Intercut with these stories are passages of anthropology and history, intended to demonstrate that the contempt for female sexuality Wolf and her contemporaries discovered is specific to a time and place - the US West Coast at the height of the sexual revolution. These sit oddly together, from an account of Wolf's successful attempt to fight off a lecherous professor to a discussion of attitudes to desire in the Holy Roman Empire, Native American culture or "ancient Chinese civilisations".

These sketchy accounts of other times, other places, are necessary to protect the book from the charge that it is - like Wolf's The Beauty Myth - a piece of disguised autobiography. So self-obsessed is Promiscuities that it seems to exist for the most part without context, its angry rhetoric engaging with female desire as though Wolf is an explorer stepping boldly into virgin territory. She simply does not know, it seems, who or what has gone before.

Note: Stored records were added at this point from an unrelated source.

(* ===== verification/Prelude.v ===== *)
(** * windows-libc: a verification library

    windows-libc implements the POSIX C library on top of the native NT
    system calls of Windows. This library models the parts of it that hold its
    own logic, function by function, and proves what makes them correct. Paths
    below are relative to the repository. A file [X] holds the definitions that
    are translated from the source and a file [XSpec] or [XFacts] what is proved
    of them; where there is no such file the proofs follow the definitions.

    ** The program's parts and the files that model them

    - Formatted output. src/stdio/printf.c interprets a format: it parses
      conversion specifications, fetches arguments (by position or in order)
      from the cache of include/internal/varargs.h, converts them with
      src/internal/convert.c and hands the text to a [buffer_t] of
      include/internal/buffer.h.
      -- [Buffer]: the buffer, its fixed and its growing form.
      -- [Convert], [ConvertFacts]: the integer and pointer conversions with
         the wrappers of every width; [Float]: hexadecimal text of [float] and
         [double]; [Utf]: the UTF-8 and UTF-16 encoders and decoders.
      -- [Varargs]: the argument cache.
      -- [Printf]: printf.c itself; [PrintfFacts]: every printer hands its
         buffer a list of chunks that does not depend on the buffer;
         [PrintfSpec]: an abstract syntax of formats with its meaning, and that
         the interpreter implements it; [PrintfStream]: [vfprintf] and
         [vdprintf], over streams and descriptors.
    - Formatted input. src/stdio/scanf.c, over the same buffers, conversions
      and arguments.
      -- [FloatParse]: the parsers of floating-point numbers; [Scanf]: scanf.c
         itself; [ScanfFacts]: numbers printed are read back, termination;
         [ScanSet]: the notation of scan sets, and inputs on which the code
         departs from the contract of [scanf].
    - Descriptors and files. src/fcntl/internal.c keeps a table from
      descriptors to NT handles; most of the library goes through it.
      -- [FdTable], [FdTableFacts]: the table as a partial map, and a step
         relation over the operations of src/fcntl/internal.c, src/unistd/dup.c,
         close.c and src/fcntl/fcntl.c.
      -- [FileIo]: read, write, lseek, pread and pwrite.
      -- [Path], [PathFacts], [PathSpec]: src/internal/path.c, the resolution of
         POSIX and DOS paths to NT paths with its caches of volumes and
         descriptors, and src/internal/registry.c.
      -- [Open], [OpenSpec]: src/fcntl/open.c.
      -- [Poll]: descriptor sets, poll and select (src/poll).
      -- [Pipe]: pipes, popen and pclose (src/unistd/pipe.c, src/stdio).
      -- [Memory]: mapped memory (src/sys/mman), flock and fsync.
      -- [Terminal]: termios, ioctl, isatty and ttyname (src/termios, src/sys/ioctl).
    - Streams. src/stdio: a [FILE] has a buffer over a descriptor and is linked
      in a list of all streams.
      -- [Stream], [StreamFacts], [StreamChars], [StreamSpec]: one stream:
         fread, fwrite, fseek, fflush, characters and lines; [StreamSpec] also
         states where streams and files part.
      -- [StreamList], [StreamListFacts], [StreamListSpec]: the list: fopen,
         fdopen, freopen, fclose, fcloseall and the public entry points.
    - The file system.
      -- [Dirent], [DirentSpec]: directory streams and scandir (src/dirent).
      -- [Security]: the identifiers of the process, the translation of modes to
         access control lists and the cache of descriptors
         (src/internal/security.c).
      -- [Stat], [StatSpec]: stat, statx, chmod, chflags, chown, access, utimens,
         utimes and mkdir (src/sys/stat, src/unistd).
      -- [Acl], [AclSpec]: access control lists (src/sys/acl).
      -- [Names], [NamesSpec]: symbolic and hard links, removal, renaming and
         exchanging, the current directory, truncation (src/unistd,
         src/stdio/rename.c).
      -- [Xattr], [XattrSpec]: extended attributes (src/sys/xattr), on the bytes of
         the kernel's lists.
      -- [Statfs]: statfs, statvfs and the list of mounted drives.
      -- [Temp]: temporary files and names (src/stdlib/mkstemp.c, src/stdio/temp.c).
    - Processes.
      -- [Signal], [SignalSpec]: masks, pending signals, handlers (src/signal).
      -- [Process], [ProcessSpec]: the table of children and the wait calls
         (src/spawn/internal.c, src/sys/wait).
      -- [CommandLine], [CommandLineSpec], [SpawnActions], [Spawn], [SpawnSpec]:
         the command line, actions and attributes, and the creation of processes
         (src/spawn).
      -- [Exec]: the exec and spawn families and kill (src/unistd).
      -- [Sched], [Cpuset]: policies, priorities, affinity and sets of processors
         (src/sched); [Resource]: priorities, limits and usage
         (src/sys/resource).
      -- [Time], [Timer]: clocks, interval timers and timers with a thread
         (src/sys/time).
      -- [Accounts]: users and groups (src/pwd, src/grp).
      -- [System]: the start of the process (src/internal/wmain.c), random bytes, the
         names and limits of the machine, handles as descriptors, loaded libraries
         and the texts of the locale.
      -- [Getopt], [GetoptFacts]: src/getopt/getopt.c with its static state and
         the permutation of [argv].
    - Threads.
      -- [Concurrent]: programs of atomic steps and their interleavings;
         [Sync]: the memory and the errors they share.
      -- [Mutex], [MutexSpec], [Rwlock], [Cond], [CondSpec]: src/thread/mutex.c,
         rwlock.c and cond.c as such programs.
      -- [Tss], [Thread], [ThreadSpec]: keys, clean-up, creation, joining and
         cancellation (src/thread/key.c, internal.c, thread.c); [Barrier]:
         barriers and one-time initialisation.
    - Errors. src/internal/error.c.
      -- [Errno]: the maps from Windows errors to [errno], with the
         fall-throughs of the switch statements.
      -- [Text]: the messages of errors and signals, the functions of src/string and
         src/wchar, and the environment (src/stdlib).
      -- [Idle]: a kernel that does nothing, for the witnesses of the other files.

    ** How code becomes definitions

    - An unsigned [w]-bit integer is a [Z] in [0, 2^w), with [wrap] where the C
      code can wrap around; [swrap] converts to the signed type. Bytes are
      [Z] below 256, strings are lists of bytes, UTF-16 texts lists of code units.
    - A C function that changes memory, a buffer or a global takes its state
      and returns it. [M K] is the monad of the descriptor table, [errno] and the
      kernel [K]; [SM S K] adds the static state [S] of a component. Undefined
      behaviour (an access outside an object, a missing variadic argument, a
      null pointer that is followed) gives [None]. An error the code reports is
      a value: the return value and the [errno] it stores. What a variable that
      is not initialised holds is an argument.
    - The memory a call works on is a finite map from addresses to bytes or to
      objects; an address outside it is unmapped.
    - Threads run programs of atomic steps; a theorem about the synchronisation
      objects holds for every interleaving, or exhibits one.
    - Code outside the repository is a parameter: the success of an allocation
      ([Allocator]), addresses of new blocks ([StreamHeap], [AclHeap],
      [ThreadHeap], ...), routines of the caller ([Handlers], [Routines]) and the
      NT kernel, a state of its own with one class of calls per component
      ([Kernel], [FileKernel], [PathKernel], [OpenKernel], [StatKernel],
      [NameKernel], [DirKernel], [PollKernel], [AccountKernel], [WaitKernel],
      [SpawnKernel], [SchedKernel], [TimeKernel], [SyncKernel], [ThreadKernel],
      [EaKernel], [PipeKernel], [FsKernel], [MemoryKernel], [ConsoleKernel],
      [SystemKernel], ...). Where a theorem needs to know what a call does, a second class states
      its documented behaviour ([RegularFile], [Directories], [PlainFile],
      [Volume], [LinkFile], [EaFile], [Fifo], [AddressSpace], [FileLocks],
      [Console], [Mutants], [SlimLocks], [Alerts], ...), and the
      witnesses hold for an instance that can be run.
    - Floating-point arithmetic is that of binary64 with round to nearest,
      ties to even ([SpecFloat] of the Standard Library); the NaN produced is the
      default one of x86-64.

    ** Bounds and fuel

    Loops over a format or an input recurse on a fuel of one more than the length
    of the string they consume ([fuel_of]); the termination theorems show that this
    is enough for every input. The printers' digit loops have the number of digits of
    the width (64 at most) as fuel, the loop of a scan-set range the 256 values of
    its byte counter (after which the C loop would run forever), the scaling loop of
    the float parsers the 64 bits of the exponent, [getopt] a rotation and a step per
    argument. A string without a NUL in its first 65536 bytes is cut there, as
    [strnlen] does in the source. Loops that wait for others ([spin], [poll_rounds],
    the rounds of a timed lock) or that a caller can feed ([run_cleanup], [alert_all],
    [collect], the walks over the streams) take their fuel as an argument or from the
    state they consume: the theorems give a bound that is enough, or show that none is.

    ** What the theorems show

    - Meaning of formats (refinement): for every format made of text and of integer,
      character, string and pointer conversions the interpreter prints a denotation
      defined without it; [vsnprintf] agrees with [vasprintf] whenever the text fits;
      [vfprintf] puts these bytes at the position of a stream with room for them; the
      interpreters terminate.
    - Round trips: decimal, hexadecimal, octal and binary integers, pointers,
      UTF-8 and UTF-16 code points, and whole lists of integers of every width
      through [printf] and [scanf]; command lines of short options through [getopt],
      and of processes through the rules of Windows; DOS and NT paths; descriptors
      handed to a child; modes, owners and times through stat; links through
      readlink; the attributes of terminals; handles through descriptors.
    - Descriptor table: the lowest free descriptor is used, every other binding is
      kept, and the sequence numbers stay distinct along every sequence of operations.
    - Paths: the in-place resolution of [.] and [..] is the normal form of the list of
      names; open makes one system call with the rights its flags ask for.
    - Streams: a buffered stream refines the file it stands for, under every program
      of reads, writes, seeks and flushes; the streams of a process stay one doubly
      linked list.
    - Names, extended attributes, mapped views, the environment, access control
      lists, children, keys, read-write locks, mutexes, CPU sets and descriptor sets
      refine maps, sequences, sets and counters; a pipe is a queue between its two
      descriptors; file locks keep an exclusive lock alone.
    - Threads: mutual exclusion under every interleaving of the calls of any number of
      threads; a broadcast wakes the threads the queue counts, all of them when no
      signal left a hole in it; timed locks end; a thread that ends runs its clean-up
      in order.
    - Signals: unblocking delivers exactly the pending signals, in order.
    - Departures: theorems that fix where the code does not do what C, POSIX or its
      comments ask for (a truncation without a terminator, ranges past the end of a
      scan set, a directory that is read without end, a scan of more than 32 entries,
      a waiter that is lost, an unlock that locks forever, a link to [/dev/null] that
      names a drive, sizes cut to 16 bits, an overlong home directory, a mapping with an offset
      that never succeeds, a variable that [main] does not get, errors without
      their [errno], and others; the manifest lists them all).

    ** What is not modelled, and why

    - The messages of error and warn (src/error/error.c): a sequence of fprintf
      calls on the standard error stream, which [PrintfStream] covers one by one.
    - Locks of streams (src/stdio/flock.c): critical sections of the system; the
      streams are modelled for one thread.
    - src/stdio/stdio-hooks.c and pipe-hooks.c, which are not part of the build, and
      src/internal/misc.c, calls of the C run-time library.
    - The inline functions of the headers that only give another name to a function
      that is modelled (pthread.h, threads.h, stdio.h, ...).
    - Theorems on the floating-point parsers, which are modelled and evaluated
      on the values of tests/stdio/test-scanf.c only.
    - The declarations of include/internal/nt.h, except for the structures the
      code fills: they describe a system the repository does not contain. *)

From Stdlib Require Export ZArith Lia.
From Stdlib Require Export Ascii.
From stdpp Require Export base tactics numbers option list gmap.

Yet the book's core question - how girls and women can succeed in defining themselves sexually in a culture which stigmatises the free expression of female desire - has been at the heart of feminist debate for the past three decades. This is true both of the private sphere Wolf writes about - female friends, and in the more structured forum of 1970s consciousness- raising groups - and in a wealth of published material.

Women have been grappling with the problem of reclaiming the sexual self in texts as diverse as Anais Nin's diaries, in which she constructed a defiantly sexual persona for public consumption, and the work of Nancy Friday and Shere Hite on female sexuality. The same inquiry is at the heart of Linda Fiorentino's role in John Dahl's film The Last Seduction, the recent lesbian thriller Bound, Susannna Moore's controversial erotic novel In The Cut and almost everything Madonna has ever said or done.

This is not to claim that the problem has been solved, or that there is nothing left to say. What it does mean is that the subject requires more than Wolf's artless solipsism; this is a volume, after all, which devotes an entire chapter to how she chose her wedding dress. For a book entitled Promiscuities, Wolf's account of her own sexual history is rather pedestrian but it reinforces the impression, gleaned from her two earlier works, that her most compelling subject is herself.

In that sense, the book reveals more about the state of American feminism - its preference for personalities and its seemingly endless taste for confessional literature - than its ostensible focus. What it emphasises, like her earlier volumes, is that Naomi Wolf has almost everything - passion, anger, self confidence - an author needs. What she does not have, as Promiscuities makes painfully clear, is ideas.